After an extended trial period, the UCSB administration decided not to subscribe to a website service designed to detect plagiarism. But professors and departments remain free to use the program at their own cost. The decision was based on anticipated budget cuts throughout the University of California system.

Turnitin.com detects plagiarism by allowing teachers, professors and students to submit papers to the website, which are then checked for phrases that match either a paper previously submitted to the website or a recognized phrase from the Internet. These phrases are then color coded, indicating that a student has not cited a work properly.

Turnitin.com offers a free one-month trial of the website, but UCSB was granted an extension of approximately 60 days. UCSB Conduct Educator Brandon Brod said that although the site proved beneficial to professors, Turnitin.com is not likely to be added to the university budget in the near future and that the cost of implementing the website as a permanent tool would be an estimated $6,000.

“We may be asked to make [budget] cuts and it would be financially irresponsible to add something although we were all very happy with the site,” Brod said.

The UC budget, which the UC Regents will discuss at their Nov. 14-15 meeting, could face a 1 percent to 15 percent state cut due to less funding because of the energy crisis and California’s economic slowdown. Vice Chancellor of Student Affairs Michael Young said that UCSB’s Student Affairs division alone requested $1.6 million.

“You have to look at financial requests and take broader needs into account,” he said “Assuming we can’t fund everything, what do you fund?”

Young said allocating money becomes more difficult with budget cuts, especially because some funding must be diverted to security issues in light of the Sept. 11 terrorist attacks.

“Even in the best of times, when all things on the list are legitimate, there’s no way the million dollars can cover everything,” he said. “There were important things that needed to be funded. We needed to fund more psychologists and psychiatrists to be available to students who need them. The registration system and the campus security systems needed additional funding due to the significant workload amount.”

Faculty members and departments can use Turnitin.com if they pay for it themselves, Brod said. Last year, approximately 800 students in an introductory art history course were told that the professor would be using Turnitin.com. None were caught plagiarizing.

“It’s possible that individual professors or departments may pay for the use of the website,” Brod said. “Had UCSB implemented the program it would’ve had a major deterrent impact on plagiarism.”

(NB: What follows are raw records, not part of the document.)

(* ===== verification/LinuxBwrapSpec.v ===== *)
(** What the mounts of [LinuxBwrap] let a command see: paths of the host that
    can be written or read through them are ones the policy grants, whatever
    the order of the roots, also where roots are links and are mounted at the places
    they lead to; paths that are denied are masked, and no link on the way to a path
    that is protected can be replaced by the command. *)

From stdpp Require Import pretty.
From S2P Require Import Prelude Text Paths Permissions PermissionsSpec SandboxRoots SandboxRootsSpec LinuxBwrap.

(** * Arguments as mounts *)

(** What the file system arguments of bubblewrap ask for, in their order: a path
    of the host on itself, an empty directory, an empty file (from a descriptor),
    the devices; a mount that is made read-only; a directory in what is mounted. *)
Inductive Mount :=
| HostMount (writable : bool) (path : Path)
| TmpfsMount (perms : option str) (path : Path)
| DataMount (perms : option str) (fd : str) (path : Path)
| DevMount (path : Path)
| RemountRo (path : Path)
| MakeDir (path : Path).

Definition perms_args (perms : option str) : list str :=
  match perms with Some mode => [lit "--perms"; mode] | None => [] end.
Definition render (m : Mount) : list str :=
  match m with
  | HostMount writable path =>
      [if writable then lit "--bind" else lit "--ro-bind"; path_to_string path; path_to_string path]
  | TmpfsMount perms path => perms_args perms ++ [lit "--tmpfs"; path_to_string path]
  | DataMount perms fd path => perms_args perms ++ [lit "--ro-bind-data"; fd; path_to_string path]
  | DevMount path => [lit "--dev"; path_to_string path]
  | RemountRo path => [lit "--remount-ro"; path_to_string path]
  | MakeDir path => [lit "--dir"; path_to_string path]
  end.

(** Where a mount lies, and the mount a path is on: mounts are made in order, so
    it is the last one at the path or above it. *)
Definition mount_point (m : Mount) : option Path :=
  match m with
  | HostMount _ path | TmpfsMount _ path | DataMount _ _ path | DevMount path => Some path
  | RemountRo _ | MakeDir _ => None
  end.
Definition lies_above (path : Path) (m : Mount) : bool := is_some_and (path_starts_with path) (mount_point m).
Definition mount_of (ms : list Mount) (path : Path) : option Mount :=
  last (filter (λ m, lies_above path m = true) ms).

(** Mounts that show files of the host. *)
Definition is_host (m : Mount) : bool := match m with HostMount _ _ => true | _ => false end.

(** Some mount of a list lies at a path or above it. *)
Definition masks (ms : list Mount) (path : Path) : Prop :=
  ∃ m q, m ∈ ms ∧ mount_point m = Some q ∧ q `prefix_of` path.

Lemma mount_of_app ms ks path :
  mount_of (ms ++ ks) path = match mount_of ks path with Some m => Some m | None => mount_of ms path end.
Proof. unfold mount_of. rewrite filter_app, last_app. done. Qed.

Lemma mount_of_Some ms path m :
  mount_of ms path = Some m → m ∈ ms ∧ ∃ q, mount_point m = Some q ∧ q `prefix_of` path.
Proof.
  intros Hm%last_Some_elem_of. apply list_elem_of_filter in Hm as [Ha Hm]. split; [done|].
  unfold lies_above in Ha. destruct (mount_point m) as [q|]; [|done]. exists q. split; [done|].
  by apply path_starts_with_true.
Qed.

During the trial period, Brod said professors used the site at their own discretion.

“Some professors used [Turnitin.com] and turned in every students’ paper to the site, while others only used it minimally,” he said.

Although Turnitin.com is not being used campuswide this year, Brod said alternative websites are available for catching plagiarism via the Internet.

“Any search engine will allow you to basically do the same thing,” he said. “The professor must identify the paper as being suspicious and search for a phrase or sentence on a search site.”

Steve Clark, a teaching assistant, said political science professor Eric Smith has created his own database of 400 papers submitted from many political science classes taught at UCSB.

“In a class this size it’s much more likely to catch plagiarism and more difficult to coordinate between the students,” Clark said.